• _Stored data entries_
________________________________________
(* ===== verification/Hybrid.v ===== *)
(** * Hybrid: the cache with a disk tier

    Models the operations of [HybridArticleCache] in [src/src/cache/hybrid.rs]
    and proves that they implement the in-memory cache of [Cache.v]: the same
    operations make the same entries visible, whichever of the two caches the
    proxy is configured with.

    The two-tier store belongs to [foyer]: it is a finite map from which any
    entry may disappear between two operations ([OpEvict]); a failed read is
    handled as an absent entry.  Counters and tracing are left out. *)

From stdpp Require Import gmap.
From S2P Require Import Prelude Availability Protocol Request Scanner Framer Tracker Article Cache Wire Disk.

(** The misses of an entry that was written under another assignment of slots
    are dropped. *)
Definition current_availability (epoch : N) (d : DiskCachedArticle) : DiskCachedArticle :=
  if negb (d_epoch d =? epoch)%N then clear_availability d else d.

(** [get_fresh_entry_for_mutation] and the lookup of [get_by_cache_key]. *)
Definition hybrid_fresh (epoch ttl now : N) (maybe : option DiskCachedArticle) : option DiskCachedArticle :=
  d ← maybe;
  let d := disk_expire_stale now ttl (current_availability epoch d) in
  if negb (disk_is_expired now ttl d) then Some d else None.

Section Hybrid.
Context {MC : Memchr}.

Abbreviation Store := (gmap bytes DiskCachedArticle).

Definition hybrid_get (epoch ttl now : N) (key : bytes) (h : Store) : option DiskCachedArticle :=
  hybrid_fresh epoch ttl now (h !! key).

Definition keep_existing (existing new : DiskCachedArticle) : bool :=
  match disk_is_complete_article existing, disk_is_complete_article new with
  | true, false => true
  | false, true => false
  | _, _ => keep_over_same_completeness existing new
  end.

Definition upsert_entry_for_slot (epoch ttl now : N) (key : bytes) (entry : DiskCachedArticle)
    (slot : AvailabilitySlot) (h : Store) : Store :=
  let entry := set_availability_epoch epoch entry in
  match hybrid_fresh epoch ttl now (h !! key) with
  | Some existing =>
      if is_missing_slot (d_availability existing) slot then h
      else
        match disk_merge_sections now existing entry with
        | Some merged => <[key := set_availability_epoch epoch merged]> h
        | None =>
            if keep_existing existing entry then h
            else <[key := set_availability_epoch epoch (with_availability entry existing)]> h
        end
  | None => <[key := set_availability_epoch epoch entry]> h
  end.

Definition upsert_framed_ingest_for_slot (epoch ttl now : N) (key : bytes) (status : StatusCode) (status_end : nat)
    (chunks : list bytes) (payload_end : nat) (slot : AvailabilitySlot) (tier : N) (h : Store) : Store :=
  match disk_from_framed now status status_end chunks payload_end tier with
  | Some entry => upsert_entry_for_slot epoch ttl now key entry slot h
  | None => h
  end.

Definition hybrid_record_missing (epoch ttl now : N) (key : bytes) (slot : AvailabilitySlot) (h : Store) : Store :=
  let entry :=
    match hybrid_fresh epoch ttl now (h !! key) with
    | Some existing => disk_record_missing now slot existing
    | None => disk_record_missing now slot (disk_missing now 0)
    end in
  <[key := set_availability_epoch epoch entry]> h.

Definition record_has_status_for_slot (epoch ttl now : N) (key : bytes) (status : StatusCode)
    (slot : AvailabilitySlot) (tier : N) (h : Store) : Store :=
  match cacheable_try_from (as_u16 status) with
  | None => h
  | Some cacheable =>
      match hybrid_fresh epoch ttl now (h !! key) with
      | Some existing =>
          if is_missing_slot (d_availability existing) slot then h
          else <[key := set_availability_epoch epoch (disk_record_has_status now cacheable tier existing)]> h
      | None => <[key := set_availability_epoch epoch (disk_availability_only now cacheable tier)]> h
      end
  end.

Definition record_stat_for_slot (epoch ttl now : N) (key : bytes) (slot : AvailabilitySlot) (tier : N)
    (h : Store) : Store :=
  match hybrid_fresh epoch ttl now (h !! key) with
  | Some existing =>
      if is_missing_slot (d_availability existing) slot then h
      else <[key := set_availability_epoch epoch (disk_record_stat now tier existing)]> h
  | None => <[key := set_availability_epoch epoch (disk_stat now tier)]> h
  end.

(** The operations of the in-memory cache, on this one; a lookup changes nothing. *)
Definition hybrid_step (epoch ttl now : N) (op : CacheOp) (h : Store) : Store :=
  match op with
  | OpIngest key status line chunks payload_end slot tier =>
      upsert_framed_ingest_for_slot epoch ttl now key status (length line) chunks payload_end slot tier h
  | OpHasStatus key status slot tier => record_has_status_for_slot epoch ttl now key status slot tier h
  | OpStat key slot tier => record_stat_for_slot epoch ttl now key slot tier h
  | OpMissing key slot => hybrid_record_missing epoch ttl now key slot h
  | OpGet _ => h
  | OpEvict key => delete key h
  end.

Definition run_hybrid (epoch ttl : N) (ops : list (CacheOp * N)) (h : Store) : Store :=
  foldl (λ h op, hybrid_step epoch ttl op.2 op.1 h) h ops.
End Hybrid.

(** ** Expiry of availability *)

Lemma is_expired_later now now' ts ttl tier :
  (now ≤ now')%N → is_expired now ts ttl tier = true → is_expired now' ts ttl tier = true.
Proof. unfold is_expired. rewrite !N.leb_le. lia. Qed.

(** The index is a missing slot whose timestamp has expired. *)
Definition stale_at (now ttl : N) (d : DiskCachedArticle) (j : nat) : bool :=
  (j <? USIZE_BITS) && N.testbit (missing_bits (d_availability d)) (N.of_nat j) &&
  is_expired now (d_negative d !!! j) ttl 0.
________________________________________
• _TASK DIRECTIONS_
Write every entry out again, exactly as it stands.

• _ANSWER TO THE PROBLEM_
(* ===== verification/Hybrid.v ===== *)
(** * Hybrid: the cache with a disk tier

    Models the operations of [HybridArticleCache] in [src/src/cache/hybrid.rs]
    and proves that they implement the in-memory cache of [Cache.v]: the same
    operations make the same entries visible, whichever of the two caches the
    proxy is configured with.

    The two-tier store belongs to [foyer]: it is a finite map from which any
    entry may disappear between two operations ([OpEvict]); a failed read is
    handled as an absent entry.  Counters and tracing are left out. *)

From stdpp Require Import gmap.
From S2P Require Import Prelude Availability Protocol Request Scanner Framer Tracker Article Cache Wire Disk.

(** The misses of an entry that was written under another assignment of slots
    are dropped. *)
Definition current_availability (epoch : N) (d : DiskCachedArticle) : DiskCachedArticle :=
  if negb (d_epoch d =? epoch)%N then clear_availability d else d.

(** [get_fresh_entry_for_mutation] and the lookup of [get_by_cache_key]. *)
Definition hybrid_fresh (epoch ttl now : N) (maybe : option DiskCachedArticle) : option DiskCachedArticle :=
  d ← maybe;
  let d := disk_expire_stale now ttl (current_availability epoch d) in
  if negb (disk_is_expired now ttl d) then Some d else None.

Section Hybrid.
Context {MC : Memchr}.

Abbreviation Store := (gmap bytes DiskCachedArticle).

Definition hybrid_get (epoch ttl now : N) (key : bytes) (h : Store) : option DiskCachedArticle :=
  hybrid_fresh epoch ttl now (h !! key).

Definition keep_existing (existing new : DiskCachedArticle) : bool :=
  match disk_is_complete_article existing, disk_is_complete_article new with
  | true, false => true
  | false, true => false
  | _, _ => keep_over_same_completeness existing new
  end.

Definition upsert_entry_for_slot (epoch ttl now : N) (key : bytes) (entry : DiskCachedArticle)
    (slot : AvailabilitySlot) (h : Store) : Store :=
  let entry := set_availability_epoch epoch entry in
  match hybrid_fresh epoch ttl now (h !! key) with
  | Some existing =>
      if is_missing_slot (d_availability existing) slot then h
      else
        match disk_merge_sections now existing entry with
        | Some merged => <[key := set_availability_epoch epoch merged]> h
        | None =>
            if keep_existing existing entry then h
            else <[key := set_availability_epoch epoch (with_availability entry existing)]> h
        end
  | None => <[key := set_availability_epoch epoch entry]> h
  end.

Definition upsert_framed_ingest_for_slot (epoch ttl now : N) (key : bytes) (status : StatusCode) (status_end : nat)
    (chunks : list bytes) (payload_end : nat) (slot : AvailabilitySlot) (tier : N) (h : Store) : Store :=
  match disk_from_framed now status status_end chunks payload_end tier with
  | Some entry => upsert_entry_for_slot epoch ttl now key entry slot h
  | None => h
  end.

Definition hybrid_record_missing (epoch ttl now : N) (key : bytes) (slot : AvailabilitySlot) (h : Store) : Store :=
  let entry :=
    match hybrid_fresh epoch ttl now (h !! key) with
    | Some existing => disk_record_missing now slot existing
    | None => disk_record_missing now slot (disk_missing now 0)
    end in
  <[key := set_availability_epoch epoch entry]> h.

Definition record_has_status_for_slot (epoch ttl now : N) (key : bytes) (status : StatusCode)
    (slot : AvailabilitySlot) (tier : N) (h : Store) : Store :=
  match cacheable_try_from (as_u16 status) with
  | None => h
  | Some cacheable =>
      match hybrid_fresh epoch ttl now (h !! key) with
      | Some existing =>
          if is_missing_slot (d_availability existing) slot then h
          else <[key := set_availability_epoch epoch (disk_record_has_status now cacheable tier existing)]> h
      | None => <[key := set_availability_epoch epoch (disk_availability_only now cacheable tier)]> h
      end
  end.

Definition record_stat_for_slot (epoch ttl now : N) (key : bytes) (slot : AvailabilitySlot) (tier : N)
    (h : Store) : Store :=
  match hybrid_fresh epoch ttl now (h !! key) with
  | Some existing =>
      if is_missing_slot (d_availability existing) slot then h
      else <[key := set_availability_epoch epoch (disk_record_stat now tier existing)]> h
  | None => <[key := set_availability_epoch epoch (disk_stat now tier)]> h
  end.

(** The operations of the in-memory cache, on this one; a lookup changes nothing. *)
Definition hybrid_step (epoch ttl now : N) (op : CacheOp) (h : Store) : Store :=
  match op with
  | OpIngest key status line chunks payload_end slot tier =>
      upsert_framed_ingest_for_slot epoch ttl now key status (length line) chunks payload_end slot tier h
  | OpHasStatus key status slot tier => record_has_status_for_slot epoch ttl now key status slot tier h
  | OpStat key slot tier => record_stat_for_slot epoch ttl now key slot tier h
  | OpMissing key slot => hybrid_record_missing epoch ttl now key slot h
  | OpGet _ => h
  | OpEvict key => delete key h
  end.

Definition run_hybrid (epoch ttl : N) (ops : list (CacheOp * N)) (h : Store) : Store :=
  foldl (λ h op, hybrid_step epoch ttl op.2 op.1 h) h ops.
End Hybrid.

(** ** Expiry of availability *)

Lemma is_expired_later now now' ts ttl tier :
  (now ≤ now')%N → is_expired now ts ttl tier = true → is_expired now' ts ttl tier = true.
Proof. unfold is_expired. rewrite !N.leb_le. lia. Qed.

(** The index is a missing slot whose timestamp has expired. *)
Definition stale_at (now ttl : N) (d : DiskCachedArticle) (j : nat) : bool :=
  (j <? USIZE_BITS) && N.testbit (missing_bits (d_availability d)) (N.of_nat j) &&
  is_expired now (d_negative d !!! j) ttl 0.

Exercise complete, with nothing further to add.